Criteria for the strategy for the business models is:

• The test of inevitability – that the resource is hard to copy – sources of physical uniqueness. The more
unique, the better the strategy.

• Path dependency – you have followed a path that is very difficult, and others cannot take the same
path. Unique brand positioning is very hard to copy for someone. E.g in the case of cedar they positioned their
model in a certain way to cater to a specific target market.

• Sources that are causally ambiguous – they do not know how these sources were obtained. For
example, in the case of Trader Joes, the kept the secrecy of their suppliers.

• Economic deterrents – things in which others cannot invest like you do. For example, putting up a
plant that gives the benefits to everyone makes others not to invest in them. Ice filli, for instance, used organic
products and had excess to specific ingredients. This put them at an incumbency advantage that new entrants
were not able to take hold of.

• The test of appropriability – you create a pie of value but not getting most of the pie and it is taken by
the suppliers and distributors. So, develop a competency that you get most of the value. For example Innocent
drinks owners were able to make sure 80% of the profit is theirs.

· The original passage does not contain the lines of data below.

(* ===== verification/Proto.v ===== *)
(** * Messages of the management API

    The messages of [proto/common.proto] and [proto/management_service.proto]
    that the master reads or writes, as the generated Go structs present them:
    a message field is a pointer, so it is an [option] (nil is [None]); an
    [optional] scalar is a pointer too; an enum is an open [int32], so every
    enum has a constructor for the unrecognised values; a [map] field is a
    finite map.  [DataSource.catalog] is carried by requests but read by no
    function of the master, and is left out.

    [timestamppb] and [proto.Equal] belong to the protobuf runtime, which is
    not part of the repository: they are the operations of a class, and what
    the code relies on is its law class. *)

From S2P Require Import Prelude GoTime.
From stdpp Require Import gmap strings list.
From Stdlib Require Import ZArith Lia.

Open Scope Z_scope.

Record Timestamp := { ts_Seconds : Z; ts_Nanos : Z }.

Inductive TimeUnit := HOUR | DAY | WEEK | MONTH | TimeUnit_unrecognized (n : Z).

Record EpochGranularity := { eg_Value : Z; eg_Unit : TimeUnit }.

Inductive Granularity :=
| GRANULARITY_UNSPECIFIED | GRANULARITY_HOUR | GRANULARITY_DAY | GRANULARITY_WEEK
| GRANULARITY_MONTH | Granularity_unrecognized (n : Z).

Record PartitionColumn := {
  col_Name : string;
  col_SourceGranularity : option Granularity
}.

Record TimeRangeFilter := {
  filter_StartInclusive : option Timestamp;
  filter_EndExclusive : option Timestamp
}.

Record TimePartition := {
  tp_Column : option PartitionColumn;
  tp_Filter : option TimeRangeFilter
}.

Record PartitionValues := { pv_Values : list string }.

Record DimensionPartition := {
  dp_Column : option PartitionColumn;
  dp_Values : option PartitionValues
}.

Record Partition := {
  part_TimePartition : option TimePartition;
  part_DimensionPartitions : list DimensionPartition
}.

Record DataSource := {
  ds_Database : string;
  ds_Table : string;
  ds_Partition : option Partition;
  ds_Version : option string
}.

Record AdmitDatasetRequest := {
  req_TenantId : string;
  req_DatasetId : string;
  req_Source : option DataSource;
  req_EpochGranularity : option EpochGranularity
}.

Record TimeRange := {
  tr_StartInclusive : option Timestamp;
  tr_EndExclusive : option Timestamp
}.

Record EpochInfo := {
  ei_EpochId : string;
  ei_TimeRange : option TimeRange;
  ei_DimensionValues : gmap string string
}.

Record EpochInfoList := { eil_Epochs : list EpochInfo }.

Record TenantQuota := {
  tq_TenantId : string;
  tq_MaxDatasets : Z;
  tq_MaxEpochs : Z;
  tq_MaxStorageMb : Z
}.

Inductive AdmitStatus := Admit_UNKNOWN | Admit_ACCEPTED | Admit_REJECTED.

Record AdmitDatasetResponse := {
  resp_Status : AdmitStatus;
  resp_Epochs : option EpochInfoList;
  resp_Message : string
}.

Inductive ResponseStatus := RS_UNKNOWN | RS_SUCCESS | RS_ERROR.

Record CommonResponse := { cr_Status : ResponseStatus; cr_Message : string }.

#[global] Instance Timestamp_eq_dec : EqDecision Timestamp.
Proof. solve_decision. Defined.
#[global] Instance TimeUnit_eq_dec : EqDecision TimeUnit.
Proof. solve_decision. Defined.
#[global] Instance TimeRange_eq_dec : EqDecision TimeRange.
Proof. solve_decision. Defined.
#[global] Instance EpochInfo_eq_dec : EqDecision EpochInfo.
Proof. solve_decision. Defined.
#[global] Instance TenantQuota_eq_dec : EqDecision TenantQuota.
Proof. solve_decision. Defined.

#[global] Instance Timestamp_countable : Countable Timestamp :=
  inj_countable' (λ t, (ts_Seconds t, ts_Nanos t))
    (λ p, {| ts_Seconds := p.1; ts_Nanos := p.2 |}) (λ t, ltac:(by destruct t)).
#[global] Instance TimeRange_countable : Countable TimeRange :=
  inj_countable' (λ t, (tr_StartInclusive t, tr_EndExclusive t))
    (λ p, {| tr_StartInclusive := p.1; tr_EndExclusive := p.2 |}) (λ t, ltac:(by destruct t)).
#[global] Instance EpochInfo_countable : Countable EpochInfo :=
  inj_countable' (λ e, (ei_EpochId e, ei_TimeRange e, ei_DimensionValues e))
    (λ p, {| ei_EpochId := p.1.1; ei_TimeRange := p.1.2; ei_DimensionValues := p.2 |})
    (λ e, ltac:(by destruct e)).

(** ** The protobuf runtime *)

(** [Timestamp.AsTime], [timestamppb.New] and [proto.Equal] on epochs. *)
Class ProtoRuntime := {
  AsTime : Timestamp → Time;
  timestamppb_New : Time → Timestamp;
  proto_Equal : EpochInfo → EpochInfo → bool
}.

(** Documented behaviour: a timestamp counts seconds and nanoseconds since the
    Unix epoch, [New] is a right inverse of [AsTime], and [Equal] decides
    equality of messages. *)
Class ProtoRuntimeLaws (P : ProtoRuntime) : Prop := {
  AsTime_spec ts : AsTime ts = Unix (ts_Seconds ts) (ts_Nanos ts);
  AsTime_New t : AsTime (timestamppb_New t) = t;
  proto_Equal_spec a b : proto_Equal a b = true ↔ a = b
}.

(** An implementation of the runtime that satisfies its laws. *)
Definition concrete_runtime : ProtoRuntime := {|
  AsTime ts := Unix (ts_Seconds ts) (ts_Nanos ts);
  timestamppb_New t := {| ts_Seconds := UnixSec t; ts_Nanos := NanosecondOf t |};
  proto_Equal a b := bool_decide (a = b)
|}.

Lemma concrete_runtime_laws : ProtoRuntimeLaws concrete_runtime.
Proof.
  split; cbn; [done| |].
  - intros t. unfold Unix, UnixSec, NanosecondOf. pose proof (Z.div_mod t Second).
    assert (Second ≠ 0) by done. lia.
  - intros a b. by rewrite bool_decide_eq_true.
Qed.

• The timing of the resource is also important – test of durability – that how long your unique resource
can last. This element of the strategy has been taken up by many models. All the cases whether it were porter
airlines, innocent drinks, ice-filli, etc.
• The test of substitutability – the unique resource cannot be substituted. Is there another way of
achieving the same goal? In the hope of achieving some of them eliminated the competition or some positioned
better.

• The test of competitive superiority – is your resource greater than everyone else.

3. What confuses me is the fact that whether the guidelines and strategy defined by porter should be
implemented or rbv. Because some of the points are head on and do not overlap. Porter is flexible and rbv is
static. You do not see the constraints in porter, while you see them in RBV. If it was that easy to checklist these
all elements, then everyone would have had the perfect business model so what wrong is being done?

How is the strategy not able to ensure successful business models.